*WORK TASK*.
The output is the lines below from the one with "p_pgdir : Z;" through the one with "Definition pset_state (x", both included, printed exactly and with no other line.

=== RAW DATA ===

(* ===== verification/Proc.v ===== *)
(** Processes, [xv6/base/proc.c] with the process system calls of
    [sysproc.c].

    The state is the process table, [nextpid], [initproc], what runs on each
    processor, and the state of the other components (memory, files), which
    this file only uses through the interface [ProcEnv].  Every routine below
    runs with [ptable.lock] held where it touches the table, so it is one
    atomic step; [sleep] and [sched] give up the processor, which ends the
    step: [Off] is that outcome.  The lock and interrupt-flag checks of
    [sched] are not represented. *)

From S2P Require Import Prelude.

(** ** Data *)

Definition NPROC : nat := 64.
Definition NOFILE : nat := 16.
Definition NCPU : nat := 8.
Definition KSTACKSIZE : Z := 4096.

Inductive procstate := UNUSED | EMBRYO | SLEEPING | RUNNABLE | RUNNING | ZOMBIE.

#[export] Instance procstate_eq_dec : EqDecision procstate.
Proof. solve_decision. Defined.

Definition state_eqb (a b : procstate) : bool := bool_decide (a = b).

(** The trap frame: the registers of the user program, [eax] singled out. *)
Record trapframe := mkTf { tf_eax : Z; tf_regs : list Z }.

(** A sleep channel: the address of a kernel object; [CProc i] is that of
    entry [i] of the table (the channel of [wait]), 0 is [COther 0]. *)
Inductive channel := COther (a : Z) | CProc (i : nat).

#[export] Instance channel_eq_dec : EqDecision channel.
Proof. solve_decision. Defined.

Record proc := mkProc {
  p_sz : Z;
  p_pgdir : Z;
  p_kstack : Z;
  p_state : procstate;
  p_pid : Z;
  p_parent : option nat;
  p_tf : trapframe;
  p_eip : Z;                    (* context->eip *)
  p_chan : channel;
  p_killed : bool;
  p_ofile : list (option nat);  (* NOFILE of them *)
  p_cwd : option nat;
  p_name : list Z
}.

Definition proc0 : proc :=
  mkProc 0 0 0 UNUSED 0 None (mkTf 0 []) 0 (COther 0) false (replicate NOFILE None) None [].

(** Field updates. *)
Definition pset_state (x : procstate) (p : proc) : proc :=
  mkProc (p_sz p) (p_pgdir p) (p_kstack p) x (p_pid p) (p_parent p) (p_tf p) (p_eip p) (p_chan p)
    (p_killed p) (p_ofile p) (p_cwd p) (p_name p).
Definition pset_pid (x : Z) (p : proc) : proc :=
  mkProc (p_sz p) (p_pgdir p) (p_kstack p) (p_state p) x (p_parent p) (p_tf p) (p_eip p) (p_chan p)
    (p_killed p) (p_ofile p) (p_cwd p) (p_name p).
Definition pset_kstack (x : Z) (p : proc) : proc :=
  mkProc (p_sz p) (p_pgdir p) x (p_state p) (p_pid p) (p_parent p) (p_tf p) (p_eip p) (p_chan p)
    (p_killed p) (p_ofile p) (p_cwd p) (p_name p).
Definition pset_mem (sz pgdir : Z) (p : proc) : proc :=
  mkProc sz pgdir (p_kstack p) (p_state p) (p_pid p) (p_parent p) (p_tf p) (p_eip p) (p_chan p)
    (p_killed p) (p_ofile p) (p_cwd p) (p_name p).
Definition pset_parent (x : option nat) (p : proc) : proc :=
  mkProc (p_sz p) (p_pgdir p) (p_kstack p) (p_state p) (p_pid p) x (p_tf p) (p_eip p) (p_chan p)
    (p_killed p) (p_ofile p) (p_cwd p) (p_name p).
Definition pset_tf (x : trapframe) (p : proc) : proc :=
  mkProc (p_sz p) (p_pgdir p) (p_kstack p) (p_state p) (p_pid p) (p_parent p) x (p_eip p) (p_chan p)
    (p_killed p) (p_ofile p) (p_cwd p) (p_name p).
Definition pset_eip (x : Z) (p : proc) : proc :=
  mkProc (p_sz p) (p_pgdir p) (p_kstack p) (p_state p) (p_pid p) (p_parent p) (p_tf p) x (p_chan p)
    (p_killed p) (p_ofile p) (p_cwd p) (p_name p).
Definition pset_chan (x : channel) (p : proc) : proc :=
  mkProc (p_sz p) (p_pgdir p) (p_kstack p) (p_state p) (p_pid p) (p_parent p) (p_tf p) (p_eip p) x
    (p_killed p) (p_ofile p) (p_cwd p) (p_name p).
Definition pset_killed (x : bool) (p : proc) : proc :=
  mkProc (p_sz p) (p_pgdir p) (p_kstack p) (p_state p) (p_pid p) (p_parent p) (p_tf p) (p_eip p) (p_chan p)
    x (p_ofile p) (p_cwd p) (p_name p).
Definition pset_files (f : list (option nat)) (c : option nat) (p : proc) : proc :=
  mkProc (p_sz p) (p_pgdir p) (p_kstack p) (p_state p) (p_pid p) (p_parent p) (p_tf p) (p_eip p) (p_chan p)
    (p_killed p) f c (p_name p).
Definition pset_name (x : list Z) (p : proc) : proc :=
  mkProc (p_sz p) (p_pgdir p) (p_kstack p) (p_state p) (p_pid p) (p_parent p) (p_tf p) (p_eip p) (p_chan p)
    (p_killed p) (p_ofile p) (p_cwd p) x.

===

*RESPONSE TO THE TASK*.
  p_pgdir : Z;
  p_kstack : Z;
  p_state : procstate;
  p_pid : Z;
  p_parent : option nat;
  p_tf : trapframe;
  p_eip : Z;                    (* context->eip *)
  p_chan : channel;
  p_killed : bool;
  p_ofile : list (option nat);  (* NOFILE of them *)
  p_cwd : option nat;
  p_name : list Z
}.

Definition proc0 : proc :=
  mkProc 0 0 0 UNUSED 0 None (mkTf 0 []) 0 (COther 0) false (replicate NOFILE None) None [].

(** Field updates. *)
Definition pset_state (x : procstate) (p : proc) : proc :=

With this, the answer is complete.